CustomWeather houses hourly and daily climate data for 8,500 global weather stations. This archived weather data extends back to the 1940s. The historical weather data sets include all key variables - temperature, wind speed/direction, humidity, dewpoint, sea level pressure, precipitation, etc.
What is CustomWeather API Historical Weather Data Climate Data Hourly And Daily 8,500 Global Weather Stations Archived Back To The 1940s used for?
This product has 5 key use cases. CustomWeather recommends using the data for Weather Observation, Climate Analytics, Climate Change Analytics, Risk Prediction, and Supply Chain Analytics. Global businesses and organizations buy Climate Data from CustomWeather to fuel their analytics and enrichment.
Who can use CustomWeather API Historical Weather Data Climate Data Hourly And Daily 8,500 Global Weather Stations Archived Back To The 1940s?
This product is best suited if you’re a Small Business, Medium-sized Business, or Enterprise looking for Climate Data.
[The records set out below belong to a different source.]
(* ===== verification/AtSocket.v ===== *)
(** * Data from the network

    The way of the data that the network module receives to the program: the
    function of the code [+IPD] (src/packages/at_device-v2.0.4/class/esp8266/
    at_socket_esp8266.c) reads them behind its line, and the socket layer
    (src/rt-thread/components/net/at/at_socket/at_socket.c) keeps them in a list
    of packets until [at_recvfrom] takes them.  [at_recvfrom] is cut at its
    wait. *)

From Stdlib Require Import ZArith Lia.
From stdpp Require Import prelude functions list.
From S2P Require Import Prelude Kernel AtClient.
Import AtClient.
Open Scope Z_scope.
Open Scope c_scope.

Module AtSocket.

(** ** [sscanf] *)

Definition is_space (c : Z) : bool := (c =? 32) || ((9 <=? c) && (c <=? 13)).
Definition is_digit (c : Z) : bool := (48 <=? c) && (c <=? 57).

Fixpoint skip_spaces (l : list Z) : list Z :=
  match l with
  | c :: r => if is_space c then skip_spaces r else l
  | [] => []
  end.

(** The digits at the start of [l], to the number [n] so far. *)
Fixpoint scan_digits (n : Z) (l : list Z) : Z * list Z :=
  match l with
  | c :: r => if is_digit c then scan_digits (10 * n + (c - 48)) r else (n, l)
  | [] => (n, [])
  end.

Definition scan_number (l : list Z) : option (Z * list Z) :=
  match l with
  | c :: _ => if is_digit c then Some (scan_digits 0 l) else None
  | [] => None
  end.

(** [%d] *)
Definition scan_d (l : list Z) : option (Z * list Z) :=
  match skip_spaces l with
  | 45 :: r => '(n, r) ← scan_number r; Some (- n, r)
  | 43 :: r => scan_number r
  | l => scan_number l
  end.

(** Characters that have to be there. *)
Fixpoint scan_lit (t l : list Z) : option (list Z) :=
  match t, l with
  | [], _ => Some l
  | a :: t, c :: l => if a =? c then scan_lit t l else None
  | _ :: _, [] => None
  end.

(** ["+IPD,"] *)
Definition ipd_start : list Z := [43; 73; 80; 68; 44].

(** [sscanf] of the line with [+IPD,%d,%d:] into [device_socket] and [bfsz],
    which are 0 before. *)
Definition sscanf_ipd (data : list Z) : Z * Z :=
  match scan_lit ipd_start data with
  | None => (0, 0)
  | Some l =>
      match scan_d l with
      | None => (0, 0)
      | Some (a, l) =>
          match scan_lit [44] l with
          | None => (a, 0)
          | Some l => match scan_d l with None => (a, 0) | Some (b, _) => (a, b) end
          end
      end
  end.

(** ** The function of the code +IPD *)

Definition AT_DEVICE_ESP8266_SOCKETS_NUM : Z := 5.

(** Without memory for the data: they are read and dropped, 8 bytes at a time;
    [rounds] is the number of rounds left. *)
Fixpoint drop_data (rounds : nat) (temp_size bfsz : Z) : A unit :=
  match rounds with
  | O => ret tt
  | S rounds =>
      at_client_obj_recv (Z.to_nat (if 8 <? bfsz - temp_size then 8 else bfsz - temp_size)) [] ;;;
      drop_data rounds (temp_size + 8) bfsz
  end.

(** What is passed to the callback of AT_SOCKET_EVT_RECV, if it is called.
    [calloc_ok]: [rt_calloc] has memory of this size.  A socket number behind the
    array of sockets is undefined. *)
Definition urc_recv_func (calloc_ok : Z -> bool) (data : list Z) : A (option (nat * list Z)) :=
  let '(a, b) := sscanf_ipd data in
  let device_socket := s32 a in
  let bfsz := u32 b in
  if (device_socket <? 0) || (bfsz =? 0) then ret None
  else if negb (calloc_ok bfsz) then drop_data (Z.to_nat ((bfsz + 7) / 8)) 0 bfsz ;;; ret None
  else
    '(n, recv_buf) <- at_client_obj_recv (Z.to_nat bfsz) [] ;;
    if negb (n =? bfsz) then ret None
    else if device_socket <? AT_DEVICE_ESP8266_SOCKETS_NUM then ret (Some (Z.to_nat device_socket, recv_buf))
    else undefined.

(** The codes of at_socket_esp8266.c and at_device_esp8266.c; the function of
    [+IPD] is number 4. *)
Definition esp8266_socket_urcs : list at_urc :=
  let crlf := [13; 10] in
  [mk_urc [83; 69; 78; 68; 32; 79; 75] crlf (Some 0%nat);
   mk_urc [83; 69; 78; 68; 32; 70; 65; 73; 76] crlf (Some 1%nat);
   mk_urc [82; 101; 99; 118] ([98; 121; 116; 101; 115] ++ crlf) (Some 2%nat);
   mk_urc [] ([44; 67; 76; 79; 83; 69; 68] ++ crlf) (Some 3%nat);
   mk_urc [43; 73; 80; 68] [58] (Some 4%nat)].
Definition esp8266_device_urcs : list at_urc :=
  let crlf := [13; 10] in
  [mk_urc [98; 117; 115; 121; 32; 112] crlf (Some 5%nat);
   mk_urc [98; 117; 115; 121; 32; 115] crlf (Some 6%nat);
   mk_urc [87; 73; 70; 73; 32; 67; 79; 78; 78; 69; 67; 84; 69; 68] crlf (Some 7%nat);
   mk_urc [87; 73; 70; 73; 32; 68; 73; 83; 67; 79; 78; 78; 69; 67; 84] crlf (Some 7%nat)].

(** What the functions of these codes do to the bytes behind their lines. *)
Definition esp8266_urc (calloc_ok : Z -> bool) (f : nat) (line input : list Z) : list Z :=
  match f with
  | 4%nat =>
      match urc_recv_func calloc_ok line (mk_at (at_client_para_init 8) (fun _ => mk_resp [] 0 0 0 0 0) input []) with
      | Some (_, s) => rx s
      | None => input
      end
  | _ => input
  end.

(** ** Sockets *)

Inductive at_socket_state := AT_SOCKET_NONE | AT_SOCKET_OPEN | AT_SOCKET_LISTEN | AT_SOCKET_CONNECT | AT_SOCKET_CLOSED.
#[export] Instance at_socket_state_eq_dec : EqDecision at_socket_state.
Proof. solve_decision. Defined.

(** A packet: its bytes, and how many of them have been taken ([bfsz_index]).
    [magic] is [magic == AT_SOCKET_MAGIC]; [recv_notice] counts the units of the
    semaphore as in AtClient.v. *)
Record at_socket := mk_sock {
  magic : bool;
  state : at_socket_state;
  recvpkt_list : list (list Z * Z);
  recv_notice : Z;
  rcvevent : Z;
  errevent : Z
}.

Abbreviation K := (M at_socket).

Definition with_pkts (l : list (list Z * Z)) (x : at_socket) : at_socket :=
  mk_sock x.(magic) x.(state) l x.(recv_notice) x.(rcvevent) x.(errevent).
Definition with_sock_notice (n : Z) (x : at_socket) : at_socket :=
  mk_sock x.(magic) x.(state) x.(recvpkt_list) n x.(rcvevent) x.(errevent).
Definition with_rcvevent (n : Z) (x : at_socket) : at_socket :=
  mk_sock x.(magic) x.(state) x.(recvpkt_list) x.(recv_notice) n x.(errevent).
Definition with_errevent (n : Z) (x : at_socket) : at_socket :=
  mk_sock x.(magic) x.(state) x.(recvpkt_list) x.(recv_notice) x.(rcvevent) n.
Definition with_state (st : at_socket_state) (x : at_socket) : at_socket :=
  mk_sock x.(magic) st x.(recvpkt_list) x.(recv_notice) x.(rcvevent) x.(errevent).

(** [at_do_event_changes] for AT_EVENT_RECV and AT_EVENT_ERROR. *)
Definition recv_event (is_plus : bool) : K unit :=
  modify (fun x =>
    if is_plus then with_rcvevent (u16 (x.(rcvevent) + 1)) x
    else if truthy x.(rcvevent) then with_rcvevent (x.(rcvevent) - 1) x else x).
Definition error_event : K unit := modify (fun x => with_errevent (u16 (x.(errevent) + 1)) x).

(** [ok]: there is memory for the packet. *)
Definition at_recvpkt_put (ok : bool) (ptr : list Z) : K Z :=
  if ok then
    modify (fun x => with_pkts (x.(recvpkt_list) ++ [(ptr, 0)]) x) ;;;
    ret (Z.of_nat (length ptr))
  else ret 0.

(** The loop of [at_recvpkt_get] from the first packet on, with the bytes it
    copies.  Deleting a packet frees the node whose successor is read next:
    [kept] says whether its memory still holds what it held then, which is not so
    when another thread, such as the parser, has allocated memory in between; to
    go on with something else is undefined. *)
Fixpoint recvpkt_from (kept : bool) (l : list (list Z * Z)) (content_pos len : Z) (mem : list Z) : K (Z * list Z) :=
  match l with
  | [] => ret (content_pos, mem)
  | (buff, index) :: l =>
      let page_pos := Z.of_nat (length buff) - index in
      if len - content_pos <=? page_pos then
        let n := len - content_pos in
        modify (with_pkts (if index + n =? Z.of_nat (length buff) then l else (buff, index + n) :: l)) ;;;
        ret (len, mem ++ take (Z.to_nat n) (drop (Z.to_nat index) buff))
      else
        modify (with_pkts l) ;;;
        if negb kept then undefined else
        recvpkt_from kept l (content_pos + page_pos) len (mem ++ take (Z.to_nat page_pos) (drop (Z.to_nat index) buff))
  end.

Definition at_recvpkt_get (kept : bool) (len : Z) : K (Z * list Z) :=
  l <- gets recvpkt_list ;;
  recvpkt_from kept l 0 len [].

(** The callback of AT_SOCKET_EVT_RECV. *)
Definition at_recv_notice_cb (ok : bool) (buff : list Z) : K unit :=
  x <- gets (fun x => x) ;;
  if x.(magic) then
    at_recvpkt_put ok buff ;;;
    modify (fun x => with_sock_notice (x.(recv_notice) + 1) x) ;;;
    recv_event true
  else ret tt.

Definition at_closed_notice_cb : K unit :=
  x <- gets (fun x => x) ;;
  if x.(magic) then
    recv_event true ;;;
    error_event ;;;
    modify (with_state AT_SOCKET_CLOSED) ;;;
    modify (fun x => with_sock_notice (x.(recv_notice) + 1) x)
  else ret tt.

Inductive outcome := Done (result : Z) (bytes : list Z) | Waits.

(** From [__exit] on. *)
Definition recv_exit (result recv_len : Z) (bytes : list Z) : K outcome :=
  if 0 <? recv_len then
    recv_event false ;;;
    l <- gets recvpkt_list ;;
    (match l with
     | _ :: _ => recv_event true
     | [] => modify (with_rcvevent 0)
     end) ;;;
    ret (Done recv_len bytes)
  else
    error_event ;;;
    ret (Done result []).

(** Up to the wait, on a socket that is connected or does not need to be. *)
Definition at_recvfrom (kept : bool) (len : Z) (dontwait : bool) : K outcome :=
  if len =? 0 then ret (Done (-1) [])
  else
    '(n, bytes) <- at_recvpkt_get kept len ;;
    if 0 <? n then recv_exit 0 n bytes
    else
      x <- gets (fun x => x) ;;
      if bool_decide (x.(state) = AT_SOCKET_CLOSED) then recv_exit 0 0 []
      else if negb (bool_decide (x.(state) = AT_SOCKET_CONNECT)) && negb (bool_decide (x.(state) = AT_SOCKET_OPEN))
      then recv_exit (-1) 0 []
      else if dontwait then recv_exit 0 0 []
      else ret Waits.

(** [rt_sem_take] has returned RT_EOK. *)
Definition recv_notified (kept : bool) (len : Z) : K outcome :=
  modify (fun x => with_sock_notice (x.(recv_notice) - 1) x) ;;;
  '(n, bytes) <- at_recvpkt_get kept len ;;
  if 0 <? n then recv_exit 0 n bytes else ret Waits.

(** [rt_sem_take] has returned an error. *)
Definition recv_timed_out : K outcome := recv_exit (-1) 0 [].

End AtSocket.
Get in touch with CustomWeather to see what their data can do for your business and find out which integrations they provide.
Which countries does CustomWeather API Historical Weather Data Climate Data Hourly And Daily 8,500 Global Weather Stations Archived Back To The 1940s cover?
This product includes data covering 249 countries like USA, China, Japan, Germany, and India. CustomWeather is headquartered in United States of America.
How much does CustomWeather API Historical Weather Data Climate Data Hourly And Daily 8,500 Global Weather Stations Archived Back To The 1940s cost?
Pricing for CustomWeather API Historical Weather Data Climate Data Hourly And Daily 8,500 Global Weather Stations Archived Back To The 1940s starts at USD250 per purchase. Connect with CustomWeather to get a quote and arrange custom pricing models based on your data requirements.
How can I get CustomWeather API Historical Weather Data Climate Data Hourly And Daily 8,500 Global Weather Stations Archived Back To The 1940s?
Businesses can buy Climate Data from CustomWeather and get the data via S3 Bucket, SFTP, Email, and REST API. Depending on your data requirements and subscription budget, CustomWeather can deliver this product in .json, .xml, and .csv format.
What is the data quality of CustomWeather API Historical Weather Data Climate Data Hourly And Daily 8,500 Global Weather Stations Archived Back To The 1940s?
CustomWeather has reported that this product has the following quality and accuracy assurances: 100% Accurate Data. You can compare and assess the data quality of CustomWeather using Datarade’s data marketplace. CustomWeather has received 7 reviews from clients. CustomWeather appears on selected Datarade top lists ranking the best data providers, including Best 4 Temperature APIs for Reliable Temperature Data, Best 7+ Historical Weather APIs for Reliable Weather Data, and June Provider Spotlight.
What are similar products to CustomWeather API Historical Weather Data Climate Data Hourly And Daily 8,500 Global Weather Stations Archived Back To The 1940s?
This product has 3 related products. These alternatives include CustomWeather Historical Weather Forecasts Historical Weather Data Forecasts Archived Back To 2012 85,000 Global Weather Data Locations, Worldwide Hourly Historical Weather Data Climate Data Human Checked Weather Data starting in the mid 1900s, and Weather Source: OnPoint Climatology Statistics of Weather Global Coverage, Hourly/ Daily Format. You can compare the best Climate Data providers and products via Datarade’s data marketplace and get the right data for your use case.